Lemma planLoop_spec w gameDir games catalog : forall seen,
  NoDup (map qiGame (planLoop World dirHasEntries w gameDir games catalog seen))
  /\ Forall (fun item => qiGame item ∈ games /\ qiGame item <> ""%string /\ qiGame item ∉ seen
               /\ List.find (fun e => (catalogEntryName e =? qiGame item)%string) catalog = Some (qiEntry item)
               /\ qiPending item = gameNeedsQuickstartDownload World dirHasEntries w gameDir (qiGame item) (qiEntry item))
       (planLoop World dirHasEntries w gameDir games catalog seen)
  /\ forall g, g ∈ games -> g <> ""%string -> g ∉ seen -> g ∈ map catalogEntryName catalog ->
       g ∈ map qiGame (planLoop World dirHasEntries w gameDir games catalog seen).
Proof.
  induction catalog as [|ent catalog IH]; intros seen; cbn [planLoop].
  { split_and!; [constructor|constructor|]. intros g _ _ _ Hin. by apply not_elem_of_nil in Hin. }
  cbv zeta. cbn [List.find map].
  assert (forall l, Forall (fun item => qiGame item ∈ games /\ qiGame item <> ""%string /\ qiGame item ∉ seen
               /\ List.find (fun e => (catalogEntryName e =? qiGame item)%string) catalog = Some (qiEntry item)
               /\ qiPending item = gameNeedsQuickstartDownload World dirHasEntries w gameDir (qiGame item) (qiEntry item)) l ->
     (forall item, qiGame item ∈ games -> qiGame item <> ""%string -> qiGame item ∉ seen -> catalogEntryName ent <> qiGame item) ->
     Forall (fun item => qiGame item ∈ games /\ qiGame item <> ""%string /\ qiGame item ∉ seen
               /\ (if (catalogEntryName ent =? qiGame item)%string then Some ent
                   else List.find (fun e => (catalogEntryName e =? qiGame item)%string) catalog) = Some (qiEntry item)
               /\ qiPending item = gameNeedsQuickstartDownload World dirHasEntries w gameDir (qiGame item) (qiEntry item)) l) as Hlift.
  { intros l Hl Hne. eapply Forall_impl; [exact Hl|]. intros item (? & ? & ? & ? & ?). split_and!; try done.
    destruct (String.eqb_spec (catalogEntryName ent) (qiGame item)) as [He|]; [|done]. by destruct (Hne item). }
  destruct (String.eqb_spec (catalogEntryName ent) "") as [He|He].
  { destruct (IH seen) as (Hn & Hf & Hin). split_and!; [done|apply Hlift; [done|intros; congruence]|].
    intros g Hg Hg0 Hs [->|Hc]%elem_of_cons; [done|]. by apply Hin. }
  destruct (bool_decide (catalogEntryName ent ∈ seen)) eqn:Hb.
  { apply bool_decide_eq_true in Hb. destruct (IH seen) as (Hn & Hf & Hin). split_and!; [done|apply Hlift; [done|]|].
    - intros item _ _ Hs Heq. apply Hs. by rewrite <- Heq.
    - intros g Hg Hg0 Hs [->|Hc]%elem_of_cons; [done|]. by apply Hin. }
  apply bool_decide_eq_false in Hb. destruct (IH (seen ++ [catalogEntryName ent])) as (Hn & Hf & Hin).
  assert (forall g, g ∉ seen ++ [catalogEntryName ent] <-> g ∉ seen /\ g <> catalogEntryName ent) as Hseen.
  { intros g. rewrite not_elem_of_app, list_elem_of_singleton. done. }
  set (rest := planLoop World dirHasEntries w gameDir games catalog (seen ++ [catalogEntryName ent])) in *.
  assert (Forall (fun item => qiGame item ∈ games /\ qiGame item <> ""%string /\ qiGame item ∉ seen
               /\ (if (catalogEntryName ent =? qiGame item)%string then Some ent
                   else List.find (fun e => (catalogEntryName e =? qiGame item)%string) catalog) = Some (qiEntry item)
               /\ qiPending item = gameNeedsQuickstartDownload World dirHasEntries w gameDir (qiGame item) (qiEntry item)) rest) as Hrest.
  { eapply Forall_impl; [exact Hf|]. intros item (? & ? & [Hns Hne]%Hseen & ? & ?). split_and!; try done.
    destruct (String.eqb_spec (catalogEntryName ent) (qiGame item)); [congruence|done]. }
  destruct (bool_decide (catalogEntryName ent ∈ games)) eqn:Hg; cbn [negb].
  - apply bool_decide_eq_true in Hg. split_and!.
    + cbn [map qiGame]. constructor; [|done]. intros Hx. apply list_elem_of_fmap in Hx as (item & Heq & Hx).
      rewrite Forall_forall in Hf. destruct (Hf _ Hx) as (_ & _ & [_ Hne]%Hseen & _). by apply Hne.
    + constructor; [|done]. cbn. rewrite String.eqb_refl. done.
    + intros g Hgg Hg0 Hs Hc. cbn [map qiGame]. apply elem_of_cons in Hc. apply elem_of_cons.
      destruct (decide (g = catalogEntryName ent)) as [->|Hne]; [by left|right].
      destruct Hc as [?|Hc]; [done|]. apply Hin; [done|done|by apply Hseen|done].
  - apply bool_decide_eq_false in Hg. split_and!; [done|done|].
    intros g Hgg Hg0 Hs [->|Hc]%elem_of_cons; [done|]. apply Hin; [done|done| |done]. apply Hseen. split; [done|]. by intros ->.
Qed.

(** The plan is the games that are wanted: each game of the catalog that is among them once,
    with the first entry of the catalog for it, and marked pending exactly when one of its
    layers is to be installed; the count is that of the pending ones. *)
Theorem quickstartInstallPlan_spec w gameDir catalog games :
  let '(plan, pending) := quickstartInstallPlan World dirHasEntries w gameDir catalog games in
  NoDup (map qiGame plan)
  /\ (forall g, g ∈ map qiGame plan <-> g ∈ games /\ g <> ""%string /\ g ∈ map catalogEntryName catalog)
  /\ Forall (fun item => List.find (fun e => (catalogEntryName e =? qiGame item)%string) catalog = Some (qiEntry item)
               /\ qiPending item = gameNeedsQuickstartDownload World dirHasEntries w gameDir (qiGame item) (qiEntry item)) plan
  /\ pending = Z.of_nat (length (List.filter qiPending plan)).
Proof.
  unfold quickstartInstallPlan. destruct (planLoop_spec w gameDir games catalog []) as (Hn & Hf & Hin).
  split_and!; [done| | |done].
  - intros g. split.
    + intros Hg. apply list_elem_of_fmap in Hg as (item & -> & Hi). rewrite Forall_forall in Hf.
      destruct (Hf _ Hi) as (? & ? & _ & Hfind & _). split_and!; [done|done|]. apply find_some in Hfind as [Hx He].
      apply String.eqb_eq in He. apply list_elem_of_fmap. exists (qiEntry item). split; [done|]. by apply list_elem_of_In.
    + intros (? & ? & ?). apply Hin; [done|done|apply not_elem_of_nil|done].
  - eapply Forall_impl; [exact Hf|]. intros item (_ & _ & _ & ? & ?). done.
Qed.

Variable mkdirAll : string -> World -> option string * World.
Variable statIni : World -> string -> iniStatus.
Variable readFile : World -> string -> result string bytes.
Variable shlex_Split : string -> result string (list string).

(** The file of servers is the user's: when it exists, starting with other games selected and
    another way of writing files does the same, so it is neither written nor replaced. *)
Theorem QuickstartGame_user_owned install write1 write2 env1 env2 gameDir cfgDir decoded w :
  statIni w (filepath_Join [TrimSpace gameDir; "servers.ini"]%string) = iniFile ->
  QuickstartGame shlex_Split World dirHasEntries mkdirAll install statIni readFile write1 gameDir cfgDir env1 decoded w
  = QuickstartGame shlex_Split World dirHasEntries mkdirAll install statIni readFile write2 gameDir cfgDir env2 decoded w.
Proof.
  intros Hst. unfold QuickstartGame. cbv zeta. destruct (String.eqb (TrimSpace gameDir) ""); [done|].
  destruct (String.eqb (TrimSpace cfgDir) ""); [done|]. destruct (loadGameCatalog decoded (TrimSpace cfgDir)); [|done].
  by rewrite Hst.
Qed.

Lemma installLayers_complete install1 install2 gameDir game layers w :
  (forall w d, dirHasEntries w d = true) ->
  installLayers World dirHasEntries install1 gameDir game layers false w
  = installLayers World dirHasEntries install2 gameDir game layers false w.
Proof.
  intros Hd. revert w. induction layers as [|[name sources] layers IH]; intros w; [done|]. cbn [installLayers].
  assert (forall install, installLayer World dirHasEntries install gameDir game name sources false w = (None, w)) as Hi.
  { intros install. unfold installLayer, layerNeedsInstall. rewrite Hd. by destruct sources. }
  rewrite !Hi. apply IH.
Qed.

- - -

◆ Exercise requirements: All lines above from the one with "catalogEntryName catalog ->" to the one with "induction catalog as", inclusive, should be copied exactly, and no other lines.

◆ Solution below:
  /\ forall g, g ∈ games -> g <> ""%string -> g ∉ seen -> g ∈ map catalogEntryName catalog ->
       g ∈ map qiGame (planLoop World dirHasEntries w gameDir games catalog seen).
Proof.
  induction catalog as [|ent catalog IH]; intros seen; cbn [planLoop].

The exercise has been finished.